── RECORD EXTRACTS ──

Lemma try_admit_exact_witness :
  is_Some (try_admit ip_a (ConnLimiter_new 5 2)).1 /\
  drop_permit ip_a (try_admit ip_a (ConnLimiter_new 5 2)).2 = ConnLimiter_new 5 2.
Proof.
  assert (Hok : cl_ok (ConnLimiter_new 5 2)) by (split; [done|intros k n; done]).
  destruct (try_admit_exact (ConnLimiter_new 5 2) ip_a Hok) as [H1 H2].
  split; [apply H1; split; reflexivity|exact (proj2 H2)].
Defined.
(** The first user, in the map's iteration order, whose set has the name. *)
Definition find_owner {K : Type} `{Countable K} (m : gmap Z (gset K)) (k : K) : option Z :=
  (fun p => p.2.1) <$> list_find (fun kv : Z * gset K => k ∈ kv.2) (map_to_list m).
Definition set_len {K : Type} `{Countable K} (m : gmap Z (gset K)) (u : Z) : Z :=
  match m !! u with Some s => Z.of_nat (size s) | None => 0 end.

Definition mem_claim_hostname (u : Z) (h : string) (max : option Z) (g : MemoryInner) :
    ClaimOutcome * MemoryInner :=
  match find_owner (hostnames g) h with
  | Some uid => if decide (uid = u) then (Owned, g) else (Taken, g)
  | None =>
      let over := match max with
                  | Some m => bool_decide (m <= set_len (hostnames g) u + set_len (ports g) u)
                  | None => false
                  end in
      if over then (CapExceeded, g) else (Owned, grant_hostname u h g)
  end.

Definition mem_owned_hostnames (u : Z) (g : MemoryInner) : list string :=
  sort_by String.leb (elements (default ∅ (hostnames g !! u))).
Definition mem_owned_ports (u : Z) (g : MemoryInner) : list Z :=
  sort_by Z.leb (elements (default ∅ (ports g !! u))).
Definition mem_release_hostname (u : Z) (h : string) (g : MemoryInner) : bool * MemoryInner :=
  match hostnames g !! u with
  | None => (false, g)
  | Some s => (bool_decide (h ∈ s), set_hosts (<[u := s ∖ {[h]}]> (hostnames g)) g)
  end.
Definition mem_release_port (u p : Z) (g : MemoryInner) : bool * MemoryInner :=
  match ports g !! u with
  | None => (false, g)
  | Some s => (bool_decide (p ∈ s), set_ports (<[u := s ∖ {[p]}]> (ports g)) g)
  end.

#[export] Instance MemoryAuth : Authenticator MemoryInner := {
  authenticate tok g := (mem_authenticate tok g, g);
  owns_hostname u h g := (mem_owns_hostname u h g, g);
  owns_port u p g := (mem_owns_port u p g, g);
  claim_hostname := mem_claim_hostname;
  owned_hostnames u g := (mem_owned_hostnames u g, g);
  owned_ports u g := (mem_owned_ports u g, g);
  release_hostname := mem_release_hostname;
  release_port := mem_release_port;
}.

(** No two users hold the same name. *)
Definition disjoint_sets {K : Type} `{Countable K} (m : gmap Z (gset K)) : Prop :=
  forall u1 u2 s1 s2 k, m !! u1 = Some s1 -> m !! u2 = Some s2 -> k ∈ s1 -> k ∈ s2 -> u1 = u2.
#[export] Instance MemoryView : OwnerView MemoryInner := {
  auth_inv g := disjoint_sets (hostnames g) /\ disjoint_sets (ports g);
  host_owner g h := find_owner (hostnames g) h;
  port_owner g p := find_owner (ports g) p;
  owned_count g u := set_len (hostnames g) u + set_len (ports g) u;
}.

───

• [WHAT IS BEING ASKED]: Please set down each entry again, word for word.

• [SOLUTION FOR THIS TASK]:
Lemma try_admit_exact_witness :
  is_Some (try_admit ip_a (ConnLimiter_new 5 2)).1 /\
  drop_permit ip_a (try_admit ip_a (ConnLimiter_new 5 2)).2 = ConnLimiter_new 5 2.
Proof.
  assert (Hok : cl_ok (ConnLimiter_new 5 2)) by (split; [done|intros k n; done]).
  destruct (try_admit_exact (ConnLimiter_new 5 2) ip_a Hok) as [H1 H2].
  split; [apply H1; split; reflexivity|exact (proj2 H2)].
Defined.
(** The first user, in the map's iteration order, whose set has the name. *)
Definition find_owner {K : Type} `{Countable K} (m : gmap Z (gset K)) (k : K) : option Z :=
  (fun p => p.2.1) <$> list_find (fun kv : Z * gset K => k ∈ kv.2) (map_to_list m).
Definition set_len {K : Type} `{Countable K} (m : gmap Z (gset K)) (u : Z) : Z :=
  match m !! u with Some s => Z.of_nat (size s) | None => 0 end.

Definition mem_claim_hostname (u : Z) (h : string) (max : option Z) (g : MemoryInner) :
    ClaimOutcome * MemoryInner :=
  match find_owner (hostnames g) h with
  | Some uid => if decide (uid = u) then (Owned, g) else (Taken, g)
  | None =>
      let over := match max with
                  | Some m => bool_decide (m <= set_len (hostnames g) u + set_len (ports g) u)
                  | None => false
                  end in
      if over then (CapExceeded, g) else (Owned, grant_hostname u h g)
  end.

Definition mem_owned_hostnames (u : Z) (g : MemoryInner) : list string :=
  sort_by String.leb (elements (default ∅ (hostnames g !! u))).
Definition mem_owned_ports (u : Z) (g : MemoryInner) : list Z :=
  sort_by Z.leb (elements (default ∅ (ports g !! u))).
Definition mem_release_hostname (u : Z) (h : string) (g : MemoryInner) : bool * MemoryInner :=
  match hostnames g !! u with
  | None => (false, g)
  | Some s => (bool_decide (h ∈ s), set_hosts (<[u := s ∖ {[h]}]> (hostnames g)) g)
  end.
Definition mem_release_port (u p : Z) (g : MemoryInner) : bool * MemoryInner :=
  match ports g !! u with
  | None => (false, g)
  | Some s => (bool_decide (p ∈ s), set_ports (<[u := s ∖ {[p]}]> (ports g)) g)
  end.

#[export] Instance MemoryAuth : Authenticator MemoryInner := {
  authenticate tok g := (mem_authenticate tok g, g);
  owns_hostname u h g := (mem_owns_hostname u h g, g);
  owns_port u p g := (mem_owns_port u p g, g);
  claim_hostname := mem_claim_hostname;
  owned_hostnames u g := (mem_owned_hostnames u g, g);
  owned_ports u g := (mem_owned_ports u g, g);
  release_hostname := mem_release_hostname;
  release_port := mem_release_port;
}.

(** No two users hold the same name. *)
Definition disjoint_sets {K : Type} `{Countable K} (m : gmap Z (gset K)) : Prop :=
  forall u1 u2 s1 s2 k, m !! u1 = Some s1 -> m !! u2 = Some s2 -> k ∈ s1 -> k ∈ s2 -> u1 = u2.
#[export] Instance MemoryView : OwnerView MemoryInner := {
  auth_inv g := disjoint_sets (hostnames g) /\ disjoint_sets (ports g);
  host_owner g h := find_owner (hostnames g) h;
  port_owner g p := find_owner (ports g) p;
  owned_count g u := set_len (hostnames g) u + set_len (ports g) u;
}.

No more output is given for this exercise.